What you will do: Write out again, please, the records below from the first line to the line holding "Global Instance result_ret", inclusive, and nothing else.

Data excerpts:
(** * EasyPRT: the history pipeline and the timetable builder

    A shallow embedding of [src/history-parsing/parser.py] (scheduled-time
    conversion, Deduplicator, Schedule Matcher) and of
    [src/schedule-parsing/parser.py] (Timetable Builder), with the
    properties of the specification stated and proved over it.

    Conventions of the embedding.
    - A text file is the list of its lines, as [readlines] returns them
      and [writelines] stores them; a pass that rewrites the log is a
      function from the lines read to the lines written.  The write is the
      last statement of each pass, so a pass that raises writes nothing.
    - Python exceptions are values of [exn]; a computation that may raise
      has type [result A].
    - Strings are ASCII text: characters are [ascii], and the predicates
      on characters ([py_isspace], decimal digits) are Python's restricted
      to code points below 128. *)

From Stdlib Require Import Ascii ZArith.
From stdpp Require Import base option list strings pretty gmap.

Local Open Scope Z_scope.
Local Open Scope stdpp_scope.

(** ** Exceptions *)

Inductive exn : Set :=
  | IndexError
  | ValueError
  | UnboundLocalError
  | OverflowError.

Global Instance exn_eq_dec : EqDecision exn.
Proof. solve_decision. Defined.

Inductive result (A : Type) : Type :=
  | Ok (a : A)
  | Raise (e : exn).
Global Arguments Ok {A} a.
Global Arguments Raise {A} e.

Global Instance result_ret : MRet result := λ A a, Ok a.
Global Instance result_bind : MBind result := λ A B f m,
  match m with
  | Ok a => f a
  | Raise e => Raise e
  end.

(** [try: body except e: handler] *)
Definition try_except {A} (body : result A) (e : exn) (handler : result A)
  : result A :=
  match body with
  | Ok a => Ok a
  | Raise e' => if decide (e' = e) then handler else Raise e'
  end.

(** ** Python built-ins used by the source *)

Module Py.

(** [l[k]] for a non-negative index. *)
Definition index {A} (l : list A) (k : nat) : result A :=
  match l !! k with
  | Some x => Ok x
  | None => Raise IndexError
  end.
(** An envelope leaves the books only by cancellation while queued, or
    when it is forgotten in a terminal state. *)
Lemma exec_removes cfg l s t e :
  envelopes (ichg s) !! t = Some e ->
  envelopes (ichg (exec cfg l s)) !! t = None ->
  l = LCancel t /\ state e = Queued \/
  l = LForget t /\ is_terminal (state e) = true.
Proof.
  intros He Hn.
  assert (Hkeeps : keeps (envelopes (ichg s)) (envelopes (ichg (exec cfg l s)))
                   -> False).
  { intros Hk. destruct (Hk t) as [e' He']; [by exists e|congruence]. }
  destruct l; cbn in *; try (exfalso; apply Hkeeps, keeps_refl).
  - exfalso. apply Hkeeps. destruct (outbound (client s)); cbn;
      [apply keeps_refl|apply keeps_insert].
  - exfalso. apply Hkeeps, dispatch_loop_keeps.
  - exfalso. apply Hkeeps, handle_result_keeps.
  - exfalso. apply Hkeeps, watchdog_tick_keeps.
  - exfalso. apply Hkeeps. unfold register.
    destruct (decide _); apply keeps_refl.
  - exfalso. apply Hkeeps, requeue_task_keeps.
  - exfalso. apply Hkeeps. destruct (egress (ichg s)); apply keeps_refl.
  - destruct (cancel_future t0 (client s)) as [c []]; cbn in Hn; [|congruence].
    unfold cancel_queued in Hn.
    destruct (envelopes (ichg s) !! t0) as [e0|] eqn:He0; [|congruence].
    destruct (state e0) eqn:Hst; try congruence. cbn in Hn.
    destruct (decide (t0 = t)) as [->|Hne].
    + left. split; [done|]. congruence.
    + rewrite lookup_delete_ne in Hn by done. congruence.
  - unfold forget in Hn.
    destruct (envelopes (ichg s) !! t0) as [e0|] eqn:He0; [|congruence].
    destruct (decide (t0 = t)) as [->|Hne].
    + right. split; [done|]. assert (e0 = e) as -> by congruence.
      destruct (state e); try congruence; done.
    + destruct (state e0); try congruence; cbn in Hn;
        rewrite lookup_delete_ne in Hn by done; congruence.
Qed.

Response to this exercise:
(** * EasyPRT: the history pipeline and the timetable builder

    A shallow embedding of [src/history-parsing/parser.py] (scheduled-time
    conversion, Deduplicator, Schedule Matcher) and of
    [src/schedule-parsing/parser.py] (Timetable Builder), with the
    properties of the specification stated and proved over it.

    Conventions of the embedding.
    - A text file is the list of its lines, as [readlines] returns them
      and [writelines] stores them; a pass that rewrites the log is a
      function from the lines read to the lines written.  The write is the
      last statement of each pass, so a pass that raises writes nothing.
    - Python exceptions are values of [exn]; a computation that may raise
      has type [result A].
    - Strings are ASCII text: characters are [ascii], and the predicates
      on characters ([py_isspace], decimal digits) are Python's restricted
      to code points below 128. *)

From Stdlib Require Import Ascii ZArith.
From stdpp Require Import base option list strings pretty gmap.

Local Open Scope Z_scope.
Local Open Scope stdpp_scope.

(** ** Exceptions *)

Inductive exn : Set :=
  | IndexError
  | ValueError
  | UnboundLocalError
  | OverflowError.

Global Instance exn_eq_dec : EqDecision exn.
Proof. solve_decision. Defined.

Inductive result (A : Type) : Type :=
  | Ok (a : A)
  | Raise (e : exn).
Global Arguments Ok {A} a.
Global Arguments Raise {A} e.

Global Instance result_ret : MRet result := λ A a, Ok a.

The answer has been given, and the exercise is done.